I find myself in a true moment of singleness now and I didn’t fully feel it until the other night when I was hosting a party for all of my beautifully coupled friends. What do I mean by that- a moment of singleness- I’ve been attempting to maintain somewhat of a roster with men and I’ve learned the hard way that I really do just like having one coffee order, one go-to ice cream flavor, one trusty cocktail order. I challenged myself to stay open and say yes and I can truly say that in the past few months, I have been on the worst dates of my life. The most memorable was the guy who talked about his passion for The Bachelor for two hours and then tried to kiss me despite every obvious signal that I did not want to be kissed or touched by this person. I screamed like someone was throwing acid on me. How I had the stamina to keep dating after that one is beyond me. 

My friends have given up on learning names and will soon adopt a numbering system. The number isn’t that large but I was given the assignment to date, have some fun, and boy did I. I am now exhausted, my doe-eyed sparkle is dull and my will to please needs to be buried in a bowl of rice for a while if there’s any shot of me turning all of that back on again. 
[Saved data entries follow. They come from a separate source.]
(** The monitor pages at a poll that finds dead tasks unless it already
    has, for this incident, recently enough and for at least as many: unless
    its last alert since the queue was last empty is less than a reminder
    interval old and reported no fewer tasks. A poll of an empty queue, or one
    that could not read the count, never pages. *)
Theorem pages_exactly_on_news r pre t o :
  0 < r -> counts_ok (pre ++ [(t, o)]) ->
  let m := MkMonitor r 0 None in
  alerted m pre (t, o) <->
  exists c, o = Some c /\ 0 < c /\
    ~ exists pre1 t0 c0 pre2, pre = pre1 ++ (t0, Some c0) :: pre2 /\ 0 < c0 /\
        alerted m pre1 (t0, Some c0) /\ quiet m (pre1 ++ [(t0, Some c0)]) pre2 /\
        c <= c0 /\ t - t0 < r.
Proof.
  intros Hr Hok m.
  assert (last_alert m pre) as Hl
    by (apply last_alert_holds; intros q c Hq; apply Hok; apply elem_of_app; by left).
  assert (forall pre1 t0 c0 pre2, pre = pre1 ++ (t0, Some c0) :: pre2 -> 0 < c0 ->
    alerted m pre1 (t0, Some c0) -> quiet m (pre1 ++ [(t0, Some c0)]) pre2 ->
    watch m pre = MkMonitor r c0 (Some t0)) as Hst.
  { intros pre1 t0 c0 pre2 -> Hc0 Ha Hq.
    replace (pre1 ++ (t0, Some c0) :: pre2) with ((pre1 ++ [(t0, Some c0)]) ++ pre2) by by rewrite <- app_assoc.
    rewrite quiet_watch by done. apply alerted_state; [lia | done]. }
  unfold last_alert in Hl. unfold alerted at 1. simpl. unfold checkOnce.
  destruct o as [c|]; [| split; [by intros [x Hx] | by intros (c & E & _)]].
  assert (0 <= c) by (eapply Hok; [apply elem_of_app; right; by left | done]).
  destruct (Z.eqb_spec c 0) as [-> | Hc]; [split; [by intros [x Hx] | intros (c & E & ? & _); simplify_eq; lia] |].
  split.
  - intros Hal. exists c. split; [done |]. split; [lia |]. intros (pre1 & t0 & c0 & pre2 & -> & Hc0 & Ha & Hq & Hle & Hlt).
    rewrite (Hst pre1 t0 c0 pre2 eq_refl Hc0 Ha Hq) in Hal. cbn in Hal.
    replace (r <=? 0) with false in Hal by lia.
    replace (c0 =? 0) with false in Hal by lia. replace (c0 <? c) with false in Hal by lia.
    replace (r <=? t - t0) with false in Hal by lia. by destruct Hal.
  - intros (c' & E & _ & Hno). injection E as <-.
    destruct (_ && _) eqn:Hsil; [| by eexists]. exfalso. apply Hno.
    apply andb_true_iff in Hsil as [[Hni Hgw]%andb_true_iff Hst'].
    rewrite !negb_true_iff in *. rewrite watch_reminder in Hst'. cbn [reminder m] in Hst'.
    replace (r <=? 0) with false in Hst' by lia.
    destruct (lastAlertAt (watch m pre)) as [t0|]; [| lia].
    destruct Hl as (pre1 & c0 & pre2 & Hpre & Hc0 & Hla & Ha & Hq).
    exists pre1, t0, c0, pre2. split; [done |]. split; [done |]. split; [done |]. split; [done |]. lia.
Qed.

(** ** Concrete runs *)

#[local] Existing Instance History.toy_postgres.

Definition no_tasks : Jobqueue.table := Jobqueue.MkTable ∅ 1.
Definition over_quota : world := MkWorld History.after_update no_tasks.
Definition bob : History.SessionStats := History.MkStats 7 "bob" "10.0.0.1" 1000 1200 false "2M/2M".

Example over_quota_listed : History.GetActiveSessionsAboveFUP true (hist over_quota) = Ok [bob].
Proof. vm_compute. reflexivity. Qed.

Lemma payloads_decode_witness :
  process_warning None (bytes_of_string (sprintf_warning 7 (String "127"%char EmptyString) 83)) =
    Jobqueue.Failed "fup warning: unmarshal payload" true.
Proof.
  apply (payloads_decode 7 83 (String "127"%char EmptyString) "10.0.0.1" "s1" "2M/2M" None); reflexivity.
Defined.

Lemma breach_scan_exact_witness :
  exists w', scanBreaches 15 all_up over_quota = (Ok tt, w') /\
    History.subscribers (hist w') !! 7 =
      Some (History.MkSubscriberRow "bob" "active" 1 true None None).
Proof.
  destruct (breach_scan_exact 15 all_up over_quota [bob]) as (w' & Hr & _ & Hs & _).
  - reflexivity.
  - exact over_quota_listed.
  - intros st _. split; reflexivity.
  - exists w'. split; [exact Hr |]. rewrite Hs. vm_compute. reflexivity.
Defined.

Definition coa_down : ScanEnv :=
  MkScanEnv true true true (fun _ => true) (fun _ => true) (fun _ => false) (fun _ => true)
    (fun _ => true) (fun _ => true).

Lemma lost_coa_is_final_witness :
  exists id, forall l2, History.GetActiveSessionsAboveFUP true
    (hist (scanBreaches 15 coa_down over_quota).2) = Ok l2 -> id ∉ ids l2.
Proof.
  destruct (lost_coa_is_final 15 coa_down over_quota (scanBreaches 15 coa_down over_quota).2)
    as (id & _ & Hall).
  - vm_compute. reflexivity.
  - exists id. apply Hall. apply star_refl.
Defined.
Hosting a party alone was not devastating. It actually revived my dream of feeding a table full of friends I call family - under a purple sky. If I was to vision-board out my dream home, there would be an extraordinarily long table in prime sunset view and I don’t care about the rest. But part of that scene also might involve a significant other begging me to sit down and eat something and stop passively bullying everyone into validating my cooking.

There’s nothing wrong with my singleness, it’s become this friend that tells me to slow down and not rush out of desperation or wanting something or someone who isn’t ready for me. I wasn’t the sad girl at my own party, nothing was missing. I truly just needed someone to walk the dog around the block while I set the table. But there may have been a brief, unnoticed moment when I accidentally turned to a ghost, quickly realizing it was just a ghost of someone I made up in my Hollywood-influenced lady-brain. Everyone was full and happy, that’s all you can really ask for when hosting a dinner party. And for someone to help with the dishes when your feet might come right off with your shoes.  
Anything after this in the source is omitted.